Performing the best optimization would certainly require an API change (unless you resorted to automated rewriting of the source files). However, it’s possible to parse the possible hooks out of every module files, as we did with the now-abandoned function registry, and dynamically write a really long module_invoke_all() implementation that string-matches the hook to invoke and then directly calls the right functions.

It seems that again we arrived to the same point although for different reasons: http://drupal4hu.com/node/240 . Your reasoning is another why an install profile should be able to swap out some functions for it’s own versions as needed.

Very interesting article. I had read somewhere that because of slowdowns in D7, there were people looking to offload a bunch of the more intense operations to Java. From the sounds of it, providing code that HipHop can optimize and compile may be a much easier alternative, and provide the same (if not better) performance. Fun stuff!

Oh, providing real block visibility hooks instead of white-screen inducing block eval() is worth the price of admission. Given Facebook’s experience with APC, I’m excited about getting drupal on HipHop. Thanks for the read.

block.module actually has that now http://api.drupal.org/api/function/hook_block_info_alter/7

Although PHP module still provides the eval() option, so we need to look at a way to replace that everywhere (blocks, CCK, views, rules) by the time D8 comes around, and hopefully something in Drupal 7 contrib.

The underlying concept here, be able to push expensive parts of Drupal off to another language, I support. However, I’ve been pushing for a different approach.

With good Interface-based architecture and PHP autoloading, anything that is a class can be replaced with a PECL module (or Java if you’re on the PHP-on-JVM project, whatever that’s called). Enable the PECL module, and that class is available and the PHP version never gets loaded. Poof, Drupal ported to C (or Java, or C++, or whatever). I’m not sure if “leverage PHP less” is the correct solution, though. PHP has a lot of very nice features that fundamentally affect our architecture. The DB extenders, for instance, rely on __call() to work. We can’t drop that bit of magic without having to completely rearchitect that system, something I am not looking forward to. :-)

Pre-compiling PHP into a single file is actually very bad for code weight if you’re not on APC. Especially for the menu callbacks, you can’t just compile a file that has “all of the callbacks we use”. That’s right back where we started. You’d need to compile “all the callbacks used on this particular menu router item”… which brings us right back where we started.

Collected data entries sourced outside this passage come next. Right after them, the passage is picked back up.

(** C4, as the code has it.  When the [try] block of the Executor runs an
    action to its end, the node returns the block's patch.  For every
    action other than "done", and whatever [retryCount] was, that patch
    sets [retryCount] to 0.  For "done" the patch has no [retryCount] key:
    it sets [isComplete] and the merged state keeps the prior count. *)
Theorem executor_success_retryCount {W : Type}
        (driver : Driver.IMobileDriver W) (Date_now : W -> Z)
        (state : State.AgentState) (action : Types.ReasonerOutput)
        (st st' : HybridLocator.State W) (patch : State.Patch) :
  State.lastAction state = Some action ->
  Executor.tryBlock driver Date_now action st = (inr patch, st') ->
  Executor.executor driver Date_now state st = (inr patch, st')
  /\ (Types.action action <> Types.done ->
      State.p_retryCount patch = Some 0
      /\ State.retryCount (State.applyPatch state patch) = 0)
  /\ (Types.action action = Types.done ->
      State.p_retryCount patch = None
      /\ State.p_isComplete patch = Some true
      /\ State.retryCount (State.applyPatch state patch)
         = State.retryCount state).
Proof.
  intros Hlast Hrun. split.
  - unfold Executor.executor. rewrite Hlast.
    apply tryCatch_inr. exact Hrun.
  - apply tryBlock_returns in Hrun as [[Hne [h ->]]|[Heq [_ ->]]].
    + split; [intros _; split; reflexivity|contradiction].
    + split; [contradiction|intros _; repeat split].
Qed.

Lemma executor_success_retryCount_witness :
  State.p_retryCount
    (Executor.successPatch "Clicked at (10, 20) - target") = Some 0
  /\ State.retryCount
       (State.applyPatch (Fixture.stateWith 2 (Some (Fixture.clickAt 10 20)))
          (Executor.successPatch "Clicked at (10, 20) - target")) = 0.
Proof.
  refine (proj1 (proj2
    (executor_success_retryCount Fixture.calmDriver Fixture.clock
       (Fixture.stateWith 2 (Some (Fixture.clickAt 10 20))) (Fixture.clickAt 10 20)
       (HybridLocator.new None [])
       {| HybridLocator.healingLog := [];
          HybridLocator.visionFallback := None;
          HybridLocator.world := [Fixture.CTap 10 20; Fixture.CWaitFor 500] |}
       (Executor.successPatch "Clicked at (10, 20) - target")
       _ _)) _).
  - reflexivity.
  - vm_compute. reflexivity.
  - discriminate.
Defined.

(** C4, as stated, fails for "done": the Executor completes the action,
    and the patch it returns leaves [retryCount] at its prior value 2. *)
Lemma done_leaves_retryCount :
  let state := Fixture.stateWith 2 (Some (Fixture.act Types.done Fixture.params0)) in
  let st := HybridLocator.new None [] in
  let patch := Executor.donePatch "Goal completed: next" in
  Executor.executor Fixture.calmDriver Fixture.clock state st = (inr patch, st)
  /\ State.p_retryCount patch <> Some 0
  /\ State.retryCount (State.applyPatch state patch) = 2.
Proof. cbv zeta. split; [reflexivity|]. split; [discriminate|reflexivity]. Qed.

Section ReasonerFailures.
Variable JSON_parse : string -> JS.outcome Schema.JSON.
Variable ZodError_message : Schema.JSON -> string.
Context {W : Type}.
Variable fetchChat : string -> string -> Eff.M W Reasoner.Response.

Abbreviation reasonerBlock :=
  (Reasoner.tryBlock JSON_parse ZodError_message fetchChat).

(** A service failure: the request itself rejects. *)
Lemma reasoner_fetch_rejects state w e w' :
  State.isComplete state = false ->
  fetchChat (Reasoner.buildUserPrompt state) (State.screenshot state) w = (inl e, w') ->
  reasonerBlock state w = (inl e, w').
Proof.
  intros Hc Hf. unfold Reasoner.tryBlock, Eff.bind. rewrite Hc, Hf. reflexivity.
Qed.

(** A service failure: the endpoint answers with a status that is not 2xx. *)
Lemma reasoner_status_not_ok state w response w' errorText :
  State.isComplete state = false ->
  fetchChat (Reasoner.buildUserPrompt state) (State.screenshot state) w
  = (inr response, w') ->
  Reasoner.ok response = false ->
  Reasoner.textBody response = inr errorText ->
  reasonerBlock state w
  = (inl (JS.ErrorObj ("Ollama API error: "
                       +:+ JS.showZ (Reasoner.status response)
                       +:+ " - " +:+ errorText)), w').
Proof.
  intros Hc Hf Hok Ht.
  unfold Reasoner.tryBlock, Eff.bind, Reasoner.liftOutcome.
  rewrite Hc, Hf, Hok, Ht. reflexivity.
Qed.

(** A parse failure: the reply has content, and the parser rejects it. *)
Lemma reasoner_parse_fails state w response w' text e :
  State.isComplete state = false ->
  fetchChat (Reasoner.buildUserPrompt state) (State.screenshot state) w
  = (inr response, w') ->
  Reasoner.ok response = true ->
  Reasoner.content response = inr (Some text) ->
  text <> "" ->
  Reasoner.parseReasonerResponse JSON_parse ZodError_message text = inl e ->
  reasonerBlock state w = (inl e, w').
Proof.
  intros Hc Hf Hok Hcontent Hne Hp.
  unfold Reasoner.tryBlock, Eff.bind, Reasoner.liftOutcome.
  rewrite Hc, Hf, Hok, Hcontent. unfold Eff.ret.
  destruct text as [|c t]; [contradiction|]. simpl. rewrite Hp. reflexivity.
Qed.

End ReasonerFailures.

(** C5, as the code has it.  A failure of the Reasoner (its [try] block
    throws: the service call or the parse failed) and a failure of the
    Executor (its [try] block throws) are recorded in [errors], and the
    patch sets [retryCount] to the prior count plus one.  A capture
    failure of the Observer is recorded in [errors] too, but its patch has
    no [retryCount] key: the merged state keeps the prior count. *)
Theorem stage_failure_retryCount {W : Type}
        (driver : Driver.IMobileDriver W) (Date_now : W -> Z)
        (XMLParser_parse : string -> JS.outcome (list XmlParser.XmlNode))
        (JSON_parse : string -> JS.outcome Schema.JSON)
        (ZodError_message : Schema.JSON -> string)
        (fetchChat : string -> string -> Eff.M W Reasoner.Response)
        (state : State.AgentState) (e : JS.Thrown) :
  (forall w w',
      Reasoner.tryBlock JSON_parse ZodError_message fetchChat state w
      = (inl e, w') ->
      exists patch,
        Reasoner.reasoner JSON_parse ZodError_message fetchChat state w
        = (inr patch, w')
        /\ State.p_errors patch
           = Some [JS.messageOr "Unknown reasoner error" e]
        /\ State.p_retryCount patch = Some (State.retryCount state + 1)
        /\ State.retryCount (State.applyPatch state patch)
           = State.retryCount state + 1)
  /\ (forall action st st',
         State.lastAction state = Some action ->
         Executor.tryBlock driver Date_now action st = (inl e, st') ->
         exists patch,
           Executor.executor driver Date_now state st = (inr patch, st')
           /\ State.p_errors patch
              = Some ["Executor failed: "
                      +:+ JS.messageOr "Unknown executor error" e]
           /\ State.p_retryCount patch = Some (State.retryCount state + 1)
           /\ State.retryCount (State.applyPatch state patch)
              = State.retryCount state + 1)
  /\ (forall w w',
         Observer.capture driver w = (inl e, w') ->
         exists patch,
           Observer.observer driver XMLParser_parse state w = (inr patch, w')
           /\ State.p_errors patch
              = Some [JS.messageOr "Unknown observer error" e]
           /\ State.p_retryCount patch = None
           /\ State.retryCount (State.applyPatch state patch)
              = State.retryCount state).
Proof.
  split; [|split].
  - intros w w' H. eexists. split.
    + unfold Reasoner.reasoner. erewrite tryCatch_inl by exact H. reflexivity.
    + repeat split.
  - intros action st st' Hlast H. eexists. split.
    + unfold Executor.executor. rewrite Hlast.
      erewrite tryCatch_inl by exact H. reflexivity.
    + repeat split.
  - intros w w' H. eexists. split.
    + unfold Observer.observer.
      erewrite tryCatch_inl; [reflexivity|].
      unfold Observer.tryBlock, Eff.bind. rewrite H. reflexivity.
    + repeat split.
Qed.

Lemma stage_failure_retryCount_witness :
  exists patch,
    Executor.executor Fixture.deadDriver Fixture.clock
      (Fixture.stateWith 2 (Some (Fixture.clickAt 10 20))) (HybridLocator.new None [])
    = (inr patch,
       {| HybridLocator.healingLog := [];
          HybridLocator.visionFallback := None;
          HybridLocator.world := [Fixture.CTap 10 20] |})
    /\ State.p_errors patch = Some ["Executor failed: Driver not connected"]
    /\ State.p_retryCount patch = Some 3
    /\ State.retryCount
         (State.applyPatch (Fixture.stateWith 2 (Some (Fixture.clickAt 10 20))) patch)
       = 3.
Proof.
  refine (proj1 (proj2
    (stage_failure_retryCount Fixture.deadDriver Fixture.clock Fixture.noXml Fixture.noJson Fixture.noZod
       Fixture.noChat (Fixture.stateWith 2 (Some (Fixture.clickAt 10 20)))
       (JS.ErrorObj "Driver not connected")))
    (Fixture.clickAt 10 20) (HybridLocator.new None []) _ _ _).
  - reflexivity.
  - vm_compute. reflexivity.
Defined.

We should also not see “push code to another language” as a silver bullet. It’s not. That’s an edge case that maybe 1% of sites will be able to leverage. Drupal itself has to be fast enough to still run on shared hosting where people won’t have the opportunity to install PECL modules or use alternate PHP runtimes or move everything to MongoDB.

So +1 on being able to push expensive code to non-PHP, but -1 on doing it in a way that makes people who aren’t professional sysadmins second class citizens.

I am 100% in agreement with Larry. HipHop is a cool tool, and works well for one-off platforms where there is a well known and understood server architecture. But it is far from a panacea, and would likely do more harm to Drupal’s main target audiences (namely, all of those instances running on shared hosts).

PECL provides the ideal route forward: make it possible to swap a C library into place of a PHP library. PECL is standard. PECL is supported all over the place. And PECL is 100% integrated with PHP — for obvious reasons. No weird gotchas. No forced revisions to Drupal’s overall architecture.

Are there any tools to automatically generate PECL libraries from PHP though? We don’t have C developers by the dozen to do all that work for us.

Also it looks like the only feature we’d actually have to drop is eval(), that would be a good thing in itself since I’m sure we can replace the flexibility that sometimes provides with something better.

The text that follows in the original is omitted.